__Task directions__:
Beginning with the first line, transcribe the entries below exactly through the line containing "oh-my-safety is an", inclusive.

__Data provided__:
(* ===== verification/Prelude.v ===== *)
(** * oh-my-safety: verification library

    This file is the root of the library and its prelude: the error and
    effect monads, the tactics, the hint databases and the generic lemmas on
    lists, sorting and integers that all components share.

    ** The program

    oh-my-safety is an endpoint security tool in Go.  A command-line agent
    scans the machine; [internal/bridge] parses the scan and appends its
    results as events to [internal/journal], a SQLite event log that projects
    lifecycle events into current findings; [internal/model] holds the
    contracts of both, [internal/profile] the configuration presets and
    [internal/scheduler] the recurring tasks.  [internal/controller] manages a
    fleet over HTTP: enrollment tokens, device credentials, policies and their
    assignment to groups, redacted reports, an audit log.  An enrolled agent,
    [internal/managed], installs the signed policies of its controller and
    sends it redacted findings.  [internal/intel] signs, verifies and installs
    bundles of detection data.  [internal/notifier] delivers notifications to
    a webhook, Discord, Telegram and SendGrid; [internal/exposure] asks two
    breach services about a password and an account; [internal/scanner] looks
    for secrets in files and at changed executables.

    ** What models what

    Go itself.  [GoString]: byte strings, runes and the parts of strings,
    unicode and strconv in use.  [GoTime], [Calendar]: [time.Time] as an
    instant and an offset, civil dates, RFC 3339 and fixed-width text.
    [JsonString], [Json], [JsonCompact]: encoding/json at the level of text;
    [StrictJson]: decoding that refuses unknown fields; [JsonSize]: bounds on
    encoded texts.  [GoLib], [GoUrl], [GoHttp]: path.Clean, ParseIP, ParseBool,
    bufio lines, net/url, mime.ParseMediaType, the requests and answers of
    net/http.  [GoRegexp]: regular expressions with leftmost-first
    search, sound and complete for the language they denote.  [GoCrypto]: SHA-256
    and SHA-1 (executable), the classes [Hash] and [Ed25519]; [Base64].

    [Model], [ModelJson] (internal/model/contracts.go): events, findings,
    observations, transitions, their [Validate] methods and [NewID]; the
    documents of the struct tags, as instances of the class [Codec] with its
    law [CodecLaws].

    [Profile] (internal/profile/profile.go) and [Scheduler]
    (internal/scheduler/scheduler.go): one definition per function; the
    planner's map of next runs is explicit state.

    [Journal] (internal/journal/sqlite.go): [Store] is the content of the
    tables, [Append], [Read], [CurrentFinding], [ListFindings],
    [RebuildFindings], [SortFindings] and the migration are functions on it.
    [JournalLog] proves the log append-only, idempotent and ordered;
    [JournalFindings] proves the projection a replay of the log, its lifecycle
    a step relation ([lifecycle_step]), and occurrence counts exact;
    [JournalOrder] is about the two listing orders; [JournalDemo] applies all
    of it to concrete events.

    [Scan], [ScanFacts], [ScanText] (internal/bridge/scan.go): validation,
    parsing, digest.  [Ingest] (ingest.go, query.go): [IngestScan] against the
    interface [IngestStore] of the source; [StoreLaws] is the class of what
    the theorems ask of a store, and the journal is an instance.
    [BridgeEvents], [IngestFacts]: a scan is ingested once, with exactly its
    events, and moves its findings as it should.  [BridgeDemo]: a worked scan.

    [ControllerTypes] (internal/controller/types.go): contracts, validation,
    documents.  [ControllerStore] (store.go): the
    tables as maps, one definition per statement and per method, with
    [transaction] for rollback; constraint violations carry SQLite's text,
    which the code inspects.  [ControllerSteps]: the requests as a type [op],
    [run], [step] and [reachable], and their atomicity.  [ControllerSpec]: the
    relation [effect], what each request promises, and the theorem that [run]
    refines it both ways.  [ControllerInvariant]: [store_ok] for every
    reachable store.  [ControllerLifecycle]: tokens, credentials, revocation.
    [ControllerQueries]: policies, assignments, audit trail, reports.
    [ControllerAuth] (auth.go, signing.go): principals and bearer headers,
    signed policies.  [ControllerDemo]: a worked run.

    [ControllerHttp], [ControllerServer] (server.go): request and response
    documents, routing, roles, handlers; [serve] is one request.
    [ControllerServerFacts]: a served request is a request of [op] that its
    body and path ask for ([asked]) and its sender is [entitled] to, or changes
    nothing.

    [Managed] and [ManagedFacts] (internal/managed/policy.go, state.go): the
    revision ledger and the policy cache, whose two files are the value
    [PolicyFiles]; the endpoint never goes back to an earlier revision.
    [Redact] (sync.go): [RedactFindings].  [ManagedClient] (client.go,
    state.go, sync.go): the enrollment state file, the requests, [Sync].
    [ManagedDemo]: a worked run.

    The protocol, client against server: [Limits] (documents fit the limits of
    both sides), [Delivery] (policies and reports arrive, [Sync] as a whole),
    [Enrollment] (enrollment and rotation agree on a credential); [ServerDemo] applies them to a concrete fleet.

    [IntelTypes], [IntelCanonical], [IntelNormal] (internal/intel/contract.go,
    canonical.go, errors.go, json.go): bundles, their canonical form and when
    two bundles have the same one.  [IntelTrust] (trust.go): trust stores.
    [IntelSign] (sign.go): signing and verification.  [IntelInstall]
    (install.go): the directory of installed bundles, whose changes may fail
    or stop midway ([fate]); [IntelInstallFacts]: no rollback, atomicity.
    [IntelDemo]: a worked run.

    [NotifierRegistry] (internal/notifier/registry.go): notifications, the
    registry and its fan-out, over channels that act on any world; the
    relation [asked] says what asking each distinct name once does.  [NotifierHttp]
    (http_delivery.go): the one request of a delivery, what becomes of its
    answer, and the checks of endpoints and secrets.  [NotifierChannels]
    (webhook.go, discord.go, telegram.go, sendgrid.go): configuration, payload
    and answer of the four channels.  [NotifierFacts]: what is sent and where
    ([target]), which credentials are never reported ([secret_of]), the delays;
    [NotifierDemo]: a worked run, and a credential that is reported.

    [Exposure] (internal/exposure, all four files): the module [Adapter] has
    the gate, the requests and the reading of the answers.  [ExposureFacts]:
    the gate, the privacy of a password and the count of a listing,
    each applied.

    [GoFile]: package os as the class [FileSystem] of calls on a world that
    other processes may change, filepath.WalkDir, what a run has read of a file
    ([call], [later], [read_between]), and the instance [StillSystem] of a
    system nobody else writes to; clean paths.
    [ScannerContract] (internal/scanner/contract.go): the coverage report, a
    summary of the limits reached.  [ScannerExecutable] (executable.go,
    ownership_unix.go): the triage; [ScannerExecutableFacts]: its bounds and
    bookkeeping on any file system; [ScannerStill]: equality with a reference
    on a still one.  [ScannerSecret] (secret.go): the patterns and the scan of
    one text, equal to a reference.  [ScannerScan]
    (secret.go): the walk of the roots and its limits; [ScannerScanFacts]: the
    bounds, the reading a finding comes from, and that the walk ends;
    [ScannerComplete]: an unlimited scan misses nothing.  [ScannerDemo]: a
    worked run.

    [Agent] (cmd/oh-my-safety-agent): [choose] is the operation that parsed
    flags ask for; arguments, one value from standard input, the key file of
    the secret scan, the local scans, the exposure checks, the printed policy.
    [AgentFacts]: their properties, on any reader, network and policy, and for
    the key file on [Disk], a file system nobody else writes to.

    ** Conventions

    A fallible function returns [result]; a function on a store is an [eff],
    store passing with a [result].  Integers are [Z]; where the code wraps
    around or checks a range the definition does, and the theorems state the
    range of arguments ([Policy_typed], [Report_typed], [event_ok]).  SQL
    statements have their relational meaning; AUTOINCREMENT counters stop at
    the largest int64.  The clock and the random source are arguments.

    Parameters: the hash in the generic theorems is the class [Hash], with
    [HashLaws] (32 bytes; SHA-256 is an instance, a checksum that of the long
    worked runs, [DemoCrypto]), Ed25519 is the class [Ed25519] with
    [Ed25519Laws] (sizes, and verification accepts what signing made;
    [DemoCrypto] has a concrete instance), regexp compilation is the class
    [Regexp] with [RegexpLaws], and the network is the class [Transport].
    HTTP dates, mail addresses and the Unicode lower case are the classes
    [HttpDate], [NetMail] and [UnicodeLower], of which nothing is assumed.  Of a
    file system [FileLaws] says that a read fills at most its buffer and that
    the entries of a directory have names; of the working directory and the
    temporary directory, the class [Environment], nothing is assumed.
    Fuel: [eventByID] and so [IngestScan] take the number of pages they may
    read; more fuel than pages of the log is enough ([eventByID_terminates]).
    A secret scan walks with one more unit of fuel than its depth limit, which
    [walk_ends] proves enough, and a file is read with as much as there are
    bytes to read ([bounded_loop_fuel]).  Every other recursion is structural
    or has its measure proved sufficient where it is defined.

    ** What is not modelled

    Engine failures of SQLite, locks, and concurrency inside one process
    beyond the atomicity of a transaction or of a mutex; except in the scanner
    and for the fingerprint key, files replaced by another process between two
    steps of a check; deadlines
    other than as the error of a request.  Of the controller's server: the listener, its TLS
    configuration and the files it is started from (bootstrap.go), redirects
    of unclean paths, chunked bodies.  Of the endpoint: the modes and the
    replacement of its files, its TLS configuration, the lock of the policy
    cache.  Of the scanner: rounding in the float64 sum of an entropy, and
    ownership_other.go, which is for other systems.  Of the agent's command:
    package flag, the reading of a scan file, the managed calls around
    [internal/managed] and the JSON of the outputs.  The commands of the
    controller and of intel, which are wiring around flags and files. *)

From Stdlib Require Export ZArith Lia Ascii.
From Stdlib Require String.
From stdpp Require Export base tactics list strings gmap sorting.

__Answer for the task__:
(* ===== verification/Prelude.v ===== *)
(** * oh-my-safety: verification library

    This file is the root of the library and its prelude: the error and
    effect monads, the tactics, the hint databases and the generic lemmas on
    lists, sorting and integers that all components share.

    ** The program

    oh-my-safety is an endpoint security tool in Go.  A command-line agent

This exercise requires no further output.